For Frank Stoltzfus, agricultural production supervisor at Masonic Village at Elizabethtown for more than 30 years, caring for others (both people and animals) is a big part of his life.

This summer, Frank embarked on a two-month missionary trip to Zambia, Africa, with his wife and two missionary friends. This trip to Africa was not the first for him, but rather, his sixth.

Since 2006, Frank has traveled to Zambia three times and Malawi, Africa, three times — making an effort to go on at least one mission trip every few years.

“My wife and I have a heart to serve, and when our friends, who are missionaries, need help with projects, we try to help them in whatever way we can,” Frank said.

During his most recent trip to Zambia, Frank assisted and managed the work of Zambians as they renovated an old warehouse into apartments at the Zambian Christian University, which is being developed. These apartments will give the university the opportunity to host and house lecturers for its students.

“My job was to find work for other people,” Frank said. “Everything we did was by hand since there were no tools or equipment.”

With few Zambians obtaining a basic education and the scarcity of work in Africa, supplying an outlet for these opportunities was especially fulfilling for Frank, as he knew his efforts would better many lives.

After every mission trip, Frank realizes the vast differences in life between Africa and the United States, which has opened his eyes to the unique aspects of other cultures and taught him new lessons. One life-changing concept Frank has embraced is that happiness is not rooted in what we have.

“We have too much stuff that we don’t need,” Frank said. “The Zambians get by with so little, such as no electricity and no indoor water, but they are so happy. Yet, sometimes we have so much and are unhappy. My wife and I have learned to give the things we do not need in our lives to those who do need it.”

Frank has passed down to his children his passion for giving, and in return, his children’s generosity has inspired him. His son was the first in the family to go on a mission trip when he traveled to Benin, Africa, for several months in the 90s, and Frank’s daughter, her husband and three children will soon be leaving for a three-year education missionary assignment in Liberia.

“Liberia went through a civil war about 20 years ago, and since then, there has been no public education,” Frank said. “There is a whole generation of people in Liberia who have not been educated, and it is causing some real issues for them.”

During their assignment, Frank’s daughter and her husband will help Liberian people break free from the cycle of extreme poverty that the war left behind, by sharing the power of education and knowledge.

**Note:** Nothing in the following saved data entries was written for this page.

(* ===== verification/InFlightRuns.v ===== *)
(** * The two-step firing of the executor, and when one step is enough

    The executor consumes a firing's inputs when its action starts and deposits its outputs when the
    action ends, other firings in between ([src/typescript/src/verification/in-flight.ts], module
    comment). [two_step_reachable] is that rule on counts, with the firings in flight; a transition
    of [instant] fires in one step. [restarts] is whether a transition may start again while a
    firing of its own is in flight (CONC-002): the TypeScript executor's rule is [false], the
    abstraction the analyses read [true]. The reduction: transitions none of whose outputs is tested may
    fire in one step without changing what is reached. *)
From S2P Require Import Prelude.
From S2P Require Import CodePoints.
From S2P Require Import Net.
From S2P Require Import Out.
From S2P Require Import OutSpec.
From S2P Require Import Transition.
From S2P Require Import MarkingState.
From S2P Require Import Outcomes.
From S2P Require Import StateClass.
From S2P Require Import ClassSteps.
From S2P Require Import FlatNet.
From S2P Require Import StubbornRuns.
From S2P Require Import NetRewrites.
From S2P Require Import Context.
From S2P Require Import PetriNet.
From S2P Require Import SmtProperty.
From S2P Require Import GraphExact.
From S2P Require Import ReplayContract.
From S2P Require Import ScgExact.
#[local] Open Scope Z_scope.

Section TwoStep.
Context {V : Type}.
Variables (ts : list (transition V)) (terminals : list jsstr) (m0 : marking_state) (restarts : bool).
Implicit Types (t : transition V) (c a : jsstr → Z) (instant : transition V → bool).
Local Abbreviation enabled := (enabled_counts [] Ignore).
Local Abbreviation intermediate := (intermediate_counts [] Ignore).
Local Abbreviation batch := (drained_counts [] Ignore).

While Frank has no set plans for an upcoming mission trip, once he and his wife retire, they plan to continue living a life of simplicity and will fill their free time with more frequent mission trips. Frank considers himself more project-oriented than a teacher, but he is open to the idea of traveling to help his daughter and her family with projects during their assignment, if the need presents itself. Liberia may make number seven on Frank’s list of mission trips, and he is proud to have been a part of each and every one.